LIMA, Jan 20 (Reuters) – Dozens of Peruvians were injured after tensions flared again on Friday night as police clashed with protesters in anti-government demonstrations that are spreading across the country.

In the capital Lima, police officers used tear gas to repel demonstrators throwing glass bottles and stones, as fires burned in the streets, local TV footage showed.

In the country’s southern Puno region, some 1,500 protesters attacked a police station in the town of Ilave, Interior Minister Vicente Romero said in a statement to news media.

A police station in Zepita, Puno, was also on fire, Romero said.

Health authorities in Ilave reported eight patients hospitalized with injuries, including broken arms and legs, eye contusions and punctured abdomens.

By late afternoon, 58 people had been injured nationwide in demonstrations, according to a report from Peru’s ombudsman.

The unrest followed a day of turmoil in Thursday, when one of Lima’s most historic buildings burned to the ground, as President Dina Boluarte vowed to get tougher on “vandals.”

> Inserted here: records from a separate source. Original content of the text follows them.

Record Inv (s : state) : Prop := {
  inv_sem : st_sem s = sum_list_with permit (st_workers s);
  inv_cap : (st_sem s <= capacity pl)%nat;
  inv_lock : b2n (st_errorLock s) = sum_list_with lock_held (st_workers s);
  inv_mu : b2n (st_mu s) = sum_list_with mu_held (st_workers s);
  inv_wg : st_wg s = Z.of_nat (main_owed (st_main s) + sum_list_with wg_owed (st_workers s));
  inv_wf : Forall wf (st_workers s);
  inv_jobs : map job_of (st_workers s) ++ pending (st_main s)
             = jobs_of (pl_platforms pl) (pl_mainDirs pl);
  inv_errors : st_errors s ≡ₚ flat_map err_contrib (st_workers s);
  inv_bins : st_binPaths s ≡ₚ flat_map bin_contrib (st_workers s);
  inv_past : past_wait (st_main s) = true -> st_wg s = 0;
  inv_ret : forall r, st_main s = M_ret r -> r = result_of (st_errors s) (st_binPaths s)
}.

(** Steps a goroutine still has to take. *)
Definition worker_left (w : worker) : nat :=
  match w_pc w with
  | W_defer_done => 14
  | W_acquire => 13
  | W_invoke => 12
  | W_compiling => 11
  | W_lock_err => 10
  | W_defer_unlock => 9
  | W_append_err => 8
  | W_lock_mu => 7
  | W_append_bin => 6
  | W_unlock_mu => 5
  | W_release => 4
  | W_return => S (length (w_defers w))
  | W_exited => 0
  end.

Definition main_left (m : mpc) : nat :=
  match m with
  | M_add _ rest => 16 * S (length rest) + 3
  | M_go _ rest => 16 * S (length rest) + 2
  | M_wait => 2
  | M_read => 1
  | M_ret _ => 0
  end.

Definition measure (s : state) : nat :=
  (main_left (st_main s) + sum_list_with worker_left (st_workers s))%nat.

Definition enabled (t : tid) (s : state) : bool :=
  match step W pl t s with
  | Some _ => true
  | None => false
  end.

Definition threads (s : state) : list tid :=
  Main :: map Worker (seq 0 (length (st_workers s))).

(** A scheduler: the first thread that can take a step. *)
Definition pick (s : state) : option tid :=
  List.find (fun t => enabled t s) (threads s).

(** The schedule that scheduler produces, up to the return of
    [CrossCompile]. *)
Fixpoint drive (fuel : nat) (s : state) : list tid :=
  match fuel with
  | O => []
  | S k =>
      match st_main s with
      | M_ret _ => []
      | _ =>
          match pick s with
          | Some t =>
              match step W pl t s with
              | Some s' => t :: drive k s'
              | None => []
              end
          | None => []
          end
      end
  end.

End Measures.

End Dispatcher.

(** * Concrete worlds used to run the two entry points *)

Module Scenario.

Definition linux_amd64 : Platform := {| OS := "linux"; Arch := "amd64" |}.

Definition darwin_amd64 : Platform := {| OS := "darwin"; Arch := "amd64" |}.

Definition windows_386 : Platform := {| OS := "windows"; Arch := "386" |}.

Definition no_filter : PlatformFlag :=
  {| pf_OS := []; pf_Arch := []; pf_OSArch := [] |}.

Definition flags_with (toolchain verbose_mode : bool) (requested : Z)
    (units : list string) : Flags :=
  {| buildToolchain := toolchain; ldflags := EmptyString; outputTpl := "{{.Dir}}_{{.OS}}_{{.Arch}}";
     parallel := requested; platformFlag := no_filter; tags := EmptyString;
     verbose := verbose_mode; flagGcflags := EmptyString; flagCgo := false;
     flagRebuild := false; flagListOSArch := false; flagGoCmd := "go";
     flag_Args := units |}.

(** A machine with 4 CPUs running linux, Go [version_parts] installed under
    [/go], every platform of [supported] selected. *)
Definition world (f : Flags) (version_parts : list Z) (supported : list Platform)
    (compile : CompileOpts -> string * option error)
    (script : Platform -> Script) : World :=
  {| flags_Parse := (f, None);
     runtime_NumCPU := 4;
     runtime_GOOS := "linux";
     runtime_makechan_max := 35184372088820;
     os_PathSeparator := "/";
     filepath_Join := fun a b => a +:+ "/" +:+ b;
     exec_LookPath := fun cmd => ("/usr/bin/" +:+ cmd, None);
     GoVersionParts := (version_parts, None);
     GoVersion := ("go1.4.2", None);
     GoRoot := ("/go", None);
     SupportedPlatforms := fun _ => supported;
     Platforms := fun _ candidates => candidates;
     GoMainDirs := fun paths _ => (paths, None);
     mainListOSArch := fun _ => None;
     envOverride := fun current _ _ => current;
     GoCrossCompile := compile;
     run_script := fun _ _ p => script p |}.

(** A compiler that fails for unit [b] on darwin and succeeds elsewhere. *)
Definition compile_b_darwin_fails (o : CompileOpts) : string * option error :=
  if String.eqb (PackagePath o) "b" && String.eqb (OS (co_Platform o)) "darwin"
  then (EmptyString, Some "exit status 2")
  else (PackagePath o +:+ "_" +:+ OS (co_Platform o), None).

Definition compile_ok (o : CompileOpts) : string * option error :=
  (PackagePath o +:+ "_" +:+ OS (co_Platform o), None).

Definition compile_fails (o : CompileOpts) : string * option error :=
  (EmptyString, Some "exit status 2").

(** A build script that prints two lines and exits with status 1. *)
Definition script_exit_1 (p : Platform) : Script :=
  {| sc_start_err := None; sc_lines := ["# Building C bootstrap tool." +:+ nl; "cmd/dist" +:+ nl];
     sc_stdout := "# Building C bootstrap tool."; sc_stderr := "cmd/dist";
     sc_wait_err := Some "exit status 1" |}.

The destruction of the building, a near-century-old mansion in central Lima, was described by officials as the loss of a “monumental asset.” Authorities are investigating the causes.

Romero on Friday claimed the blaze was “duly planned and arranged.”

Thousands of protesters descended on Lima this week calling for change and angered by the protests’ mounting death toll, which officially stood at 45 on Friday.

Protests have rocked Peru since President Pedro Castillo was ousted in December after he attempted to dissolve the legislature to prevent an impeachment vote.

The unrest has until this week been concentrated in Peru’s south.

In the Cusco region, Glencore’s (GLEN.L) major Antapaccay copper mine suspended operations on Friday after protesters attacked the premises – one of the largest in the country – for the third time this month.

Airports in Arequipa, Cusco and the southern city of Juliaca were also attacked by demonstrators, delivering a fresh blow to Peru’s tourism industry.

“It’s nationwide chaos, you can’t live like this. We are in a terrible uncertainty – the economy, vandalism,” said Lima resident Leonardo Rojas.

The government has extended a state of emergency to six regions, curtailing some civil rights.

But Boluarte has dismissed calls for her to resign and hold snap elections, instead calling for dialogue and promising to punish those involved in the unrest.

“All the rigor of the law will fall on those people who have acted with vandalism,” Boluarte said on Thursday.

Some locals pointed the finger at Boluarte, accusing her of not taking action to quell the protests, which began on Dec. 7 in response to the ouster and arrest of Castillo.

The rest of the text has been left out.